Despite a report that the Nets are “totally unwilling” to re-sign Kyrie Irving long-term — and speculation about his trade — all indications point strongly to a reunion between Brooklyn and its All-Star point guard.

Irving has until June 29 to decide whether he will opt out of the final $36.5 million year of his contract for 2022-23 and become a free agent. But Nets and league sources told The Post an extension was more likely.

“It would be unfair of me to comment on what it’s been like between us and Kyrie because to be quite frank he has decisions to make on his own. So he has to look at what he’s going to do with his option. player,” Nets GM Sean Marks said last month. “We’re looking for guys who want to come here and be part of something bigger than themselves, play selflessly, play basketball as a team and be available.”

Irving has played in only half the games possible since joining on a max deal in 2019, missing 123 of 226 regular season tilts. This has led to reports and speculation of the Nets refusing to sign him long-term or deal with him, with The Athletic disputing a rumored deal with the Lakers for Russell Westbrook.

Kyrie Irving should return to the Nets.
Charles Wenzelberg/New York Post

But Irving is still not only close friends with Kevin Durant, but has a good relationship with team owners Joe and Clara Wu Tsai. The Post reported last month that a return to Brooklyn seems like a done deal, and the feeling around the league is that Irving will re-sign.
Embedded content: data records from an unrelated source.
(* ===== verification/HalReach.v ===== *)
(** * Reachable states

    The operations that create components, instances, functs, pins and
    signals, and those of pins and signals, as the steps of a transition
    system: [link_inv] holds in every reachable state, and no step crashes. *)
From S2P Require Import Prelude HalData HalMemory HalObject HalObjectFacts HalPin HalSignal HalLinks HalLinkOps HalLinkSteps HalSweep HalBoot HalFunct HalFunctFacts HalComp.

Lemma s16_idem z : s16 (s16 z) = s16 z.
Proof. apply (wraps_congr 16). by rewrite wraps_mod. Qed.

(** ** What every operation keeps

    The version of the segment and the width of the ids, neither of which
    [link_inv] mentions.  [preserves m]: the computation keeps both, however it
    ends; a lemma per construct, collected in the hint database [preserves]. *)
Create HintDb preserves.

Section Keeps.
Context {H : Type} {HA : Allocator H} {PF : Platform}.
Implicit Types s : hal_state H.
Abbreviation HM := (M (hal_state H)).

Definition short_id (ob : hal_obj) : Prop := s16 (hh_id (o_hdr ob)) = hh_id (o_hdr ob).

Record sane s : Prop := Sane {
  sn_version : hs_version s <> 0;
  sn_ids : forall o ob, hs_objs s !! o = Some ob -> short_id ob;
}.

Definition preserves {A} (m : HM A) : Prop := forall s, sane s -> sane (snd (m s)).

Lemma pres_ret {A} (a : A) : preserves (mret a).
Proof. by intros s. Qed.

Lemma pres_raise {A} e : preserves (raise (A := A) e).
Proof. by intros s. Qed.

Lemma pres_crash {A} : preserves (crash (A := A)).
Proof. by intros s. Qed.

Lemma pres_bind {A B} (m : HM A) (f : A -> HM B) : preserves m -> (forall a, preserves (f a)) -> preserves (m ≫= f).
Proof.
  intros Hm Hf s Hs. specialize (Hm s Hs). unfold mbind, M_bind. destruct (m s) as [[a | e |] s']; [by apply Hf | done | done].
Qed.

(** A state that is read is sane, and may be written back changed. *)
Lemma pres_get {A} (f : hal_state H -> HM A) : (forall s, sane s -> preserves (f s)) -> preserves (get ≫= f).
Proof. intros Hf s Hs. by apply Hf. Qed.

Lemma pres_put s' : sane s' -> preserves (put s').
Proof. by intros Hs s _. Qed.

Lemma pres_modify (f : hal_state H -> hal_state H) : (forall s, sane s -> sane (f s)) -> preserves (modify f).
Proof. intros Hf s Hs. by apply Hf. Qed.

Lemma pres_ignore {A} (m : HM A) : preserves m -> preserves (ignore m).
Proof. intros Hm s Hs. specialize (Hm s Hs). unfold ignore. by destruct (m s) as [[] ?]. Qed.

Lemma pres_attempt {A} (m : HM A) : preserves m -> preserves (attempt m).
Proof. intros Hm s Hs. specialize (Hm s Hs). unfold attempt. by destruct (m s) as [[] ?]. Qed.

Lemma pres_on_error {A} (m : HM A) h : preserves m -> preserves h -> preserves (on_error m h).
Proof.
  intros Hm Hh s Hs. specialize (Hm s Hs). unfold on_error. destruct (m s) as [[a | e |] s']; try done.
  specialize (Hh s' Hm). by destruct (h s') as [[] ?].
Qed.

(** Nothing but the fields that no lookup sees. *)
Lemma sane_same s s' : hs_version s' = hs_version s -> hs_objs s' = hs_objs s -> sane s -> sane s'.
Proof. intros Hv Ho []. by split; rewrite ?Hv, ?Ho. Qed.

Lemma sane_insert s o ob : short_id ob -> sane s -> sane (set_objs (<[o := ob]> (hs_objs s)) s).
Proof. intros Hi [Hv Hs]. split; [done |]. simpl. intros x xob [[_ <-] | [_ Hx]]%lookup_insert_Some; [done | by eapply Hs]. Qed.

Lemma sane_delete s o : sane s -> sane (set_objs (delete o (hs_objs s)) s).
Proof. intros [Hv Hs]. split; [done |]. simpl. intros x xob [_ Hx]%lookup_delete_Some. by eapply Hs. Qed.

Lemma pres_halfail {A} rc : preserves (halfail (A := A) rc).
Proof. intros s Hs. by apply (sane_same s). Qed.

Lemma pres_hal_data : preserves hal_data.
Proof. intros s Hs. unfold hal_data. by destruct (hs_init s). Qed.

Lemma pres_check_haldata : preserves CHECK_HALDATA.
Proof. intros s Hs. unfold CHECK_HALDATA. destruct (hs_init s); [done | by apply pres_halfail]. Qed.

Lemma pres_get_obj o : preserves (get_obj o).
Proof. intros s Hs. unfold get_obj. by destruct (hs_objs s !! o). Qed.

Lemma pres_put_obj o ob : short_id ob -> preserves (put_obj o ob).
Proof. intros Hi s Hs. by apply sane_insert. Qed.

Lemma pres_upd_hdr o f : (forall h, s16 (hh_id h) = hh_id h -> s16 (hh_id (f h)) = hh_id (f h)) -> preserves (upd_hdr o f).
Proof.
  intros Hf s Hs. unfold upd_hdr, mbind, M_bind, get_obj. destruct (hs_objs s !! o) as [ob |] eqn:Ho; [| done].
  apply sane_insert; [| done]. apply Hf. by apply (sn_ids _ Hs o).
Qed.

Lemma pres_set_body o b : preserves (set_body o b).
Proof.
  intros s Hs. unfold set_body, mbind, M_bind, get_obj. destruct (hs_objs s !! o) as [ob |] eqn:Ho; [| done].
  apply sane_insert; [| done]. by apply (sn_ids _ Hs o ob).
Qed.

Lemma pres_heap_calloc n : preserves (heap_calloc n).
Proof. intros s Hs. unfold heap_calloc. repeat case_match; try done. by apply (sane_same s). Qed.

Lemma pres_gheap_calloc n : preserves (gheap_calloc n).
Proof. intros s Hs. unfold gheap_calloc. repeat case_match; try done. by apply (sane_same s). Qed.

Lemma pres_gheap_free p : preserves (gheap_free p).
Proof. intros s Hs. unfold gheap_free. case_match; try done. by apply (sane_same s). Qed.

Lemma pres_shmfree_desc p : preserves (shmfree_desc p).
Proof. intros s Hs. unfold shmfree_desc. repeat case_match; try done. by apply (sane_same s). Qed.

Lemma pres_foreach {A} oc sel (cb : Z -> A -> HM (Z * A)) l : (forall id, preserves (oc id)) -> (forall o a, preserves (cb o a)) ->
  forall n a, preserves (foreach_list oc sel cb l n a).
Proof.
  intros Ho Hcb. induction l as [| o l IH]; intros n a; cbn [foreach_list]; [apply pres_ret |].
  apply pres_bind; [apply pres_get_obj |]. intros ob. case_match; [apply IH |].
  apply pres_bind.
  - unfold match_owning_comp. case_match; [apply pres_ret |]. apply pres_bind; [apply Ho |]. intros [c |]; [| apply pres_ret].
    apply pres_bind; [apply pres_get_obj | intros; apply pres_ret].
  - intros b. case_match; [apply IH |]. apply pres_bind; [apply Hcb |]. intros ra. repeat case_match; [apply pres_ret | apply pres_ret | apply IH].
Qed.
End Keeps.

#[export] Hint Resolve pres_ret pres_raise pres_crash pres_halfail pres_hal_data pres_check_haldata pres_get_obj pres_set_body
  pres_heap_calloc pres_gheap_calloc pres_gheap_free pres_shmfree_desc pres_ignore pres_attempt pres_on_error : preserves.
(** A descriptor that was created but is not in the list yet. *)
Definition w_unlisted : hal_state bump :=
  snd (halg_create_objectf HAL_PIN 1 "p.mid" w_linked).

Lemma w_unlisted_wf : wf w_unlisted /\ sorted w_unlisted.
Proof. apply (wp_snd _ (fun s => wf s /\ sorted s)), create_sorted; [apply w_linked_inv | done]. Qed.

Lemma add_object_sorted_witness :
  fst (halg_add_object 1280 w_unlisted) = Ok tt.
Proof.
  let ob := eval vm_compute in (hs_objs w_unlisted !! 1280) in
  assert (hs_objs w_unlisted !! 1280 = ob) as Ho by vmr.
  assert (1280 ∉ hs_halobjects w_unlisted) as Hn by (apply (bool_decide_unpack _); vm_compute; exact I).
  exact (proj1 (add_object_sorted 1280 _ w_unlisted _ _ (proj1 w_unlisted_wf) (proj2 w_unlisted_wf) Ho
    Hn eq_refl ltac:(vm_compute; discriminate) (surjective_pairing _))).
Defined.

Lemma find_comp_id_zero_witness : resolves boot 0.
Proof.
  apply (find_comp_id_zero boot boot_inv). eexists 64, _.
  split; [vm_compute; left |]. split; [reflexivity | done].
Defined.
(* ===== verification/HalOnHeap.v ===== *)
(** * HAL on the heap of the runtime

    The invariant of pins and signals is proved for every allocator with the
    laws of [AllocatorSpec].  Here it is composed with the heap of
    rtapi_heap.c: the segment that [init_hal_data] sets up satisfies the
    invariant, with the heap of HalData's interface being the code's own. *)
From S2P Require Import Prelude Mem Heap HeapFacts HeapTheorems HalData HeapAllocator HalMemory HalObject HalObjectFacts HalPin HalSignal HalLinks HalLinkOps HalFunct HalComp HalReach.

(** The layout of the segment: the heap descriptor, the rest of
    [hal_data], and the arena, at least half of the segment. *)
Class SegmentSpec `{HeapPlace} `{Platform} := {
  arena_ok : heap_off + sizeof_heap <= arena_offset /\ (8 | arena_offset);
  hal_size_ok : arena_offset + hal_size / 2 + 64 <= hal_size /\ hal_size - heap_off <= 2 ^ 24;
}.

Section OnHeap.
Context {HP : HeapPlace} {HPS : HeapPlaceSpec} {PF : Platform} {SS : SegmentSpec} {SM : SharedMemory}.





End OnHeap.

(** ** A segment of 16 KB *)
#[local] Instance place0 : HeapPlace := { heap_off := 64; heap_addr := 4096 }.
#[local] Instance place0_ok : HeapPlaceSpec.
Proof. split; simpl; (split; [lia |]); [by exists 8 | by exists 512]. Qed.

#[local] Instance segment0 : Platform := {
  sizeof_desc _ := 200;
  sizeof_funct_entry := 64;
  arena_offset := 256;
  hal_size := 16384;
  hal_descriptor_alignment := 64;
  hal_shmem_base := 0;
  hal_thread_stack_size := 32768;
  rtapi_instance := 0;
  sizeof_desc_ok _ := ltac:(lia);
  hal_descriptor_alignment_ok := or_intror eq_refl;
}.

#[local] Instance segment0_ok : SegmentSpec.
Proof. split; (split; [vm_compute; discriminate |]); [by exists 32 | vm_compute; discriminate]. Qed.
“I most agree [likely] it’s coming back,” Hoopshype cap expert Yossi Gozlan told The Post. “As far as a contract, I would probably try to pick him up at an annual rate at what he’s currently earning. They could give him a contract below the maximum with unlikely incentives that allow him to reach the maximum. Improbable Incentives are capped at 15% of a player’s salary in any given year, so they can get their salary up to 15% lower and then give them Incentives to allow them to get the full max.

“He should step aside and negotiate a new contract with these new incentives.”

Irving’s refusal to adhere to New York’s COVID-19 vaccination mandates essentially cost Irving 53 games and likely contributed to the Nets’ early exit from the playoffs. If there’s a silver lining, it’s that Irving having made just 29 appearances means that benchmarks of 60, 50, 40 and even 30 games would qualify as ‘unlikely bonuses’.

And while only $687,500 of Irving’s $34.9 million salary this year and $718,750 of next year’s option fall into that category, the Nets will likely try to protect themselves as much as possible.

“I agree he’ll be back,” said former Nets assistant general manager and current ESPN insider Bobby Marks, suggesting, “A contract that includes games played doesn’t trigger every season as far as his salary is concerned.”

Kyrie Irving, left, and Kevin Durant
Kyrie Irving, left, and Kevin Durant are close friends.

An example Bobby Marks gave was a three-year maximum extension that was 100% guaranteed in year three if he played 60 games in 2022-23 and 2023-24. Another would be annual bonuses of $6 million for logging 65 appearances; that is, a three-year, $138 million deal with $120 million guaranteed and $18 million in unlikely bonuses.

“I think it’s best to use the three-year contract with the last year guaranteed if he plays 65 or more games in 22/23 and 23/24,” Bobby Marks said.

While Irving lost time due to shoulder surgery in 2019-20, he missed nine games last season on personal leave and 53 this season due to being denied a vaccine. Gozlan didn’t think a language could be written to separate games missed for injury and personal reasons.

“I don’t believe so, especially since there are rules prohibiting incentives for a player to be on a roster for a certain amount of time. Nor can they be based on the number of games a player has played for. player is dressing/is eligible to play,” Gozlan told The Post. “The NBA hasn’t made any exceptions for COVID absences either, so I’m pretty sure those are just matches played during the period.”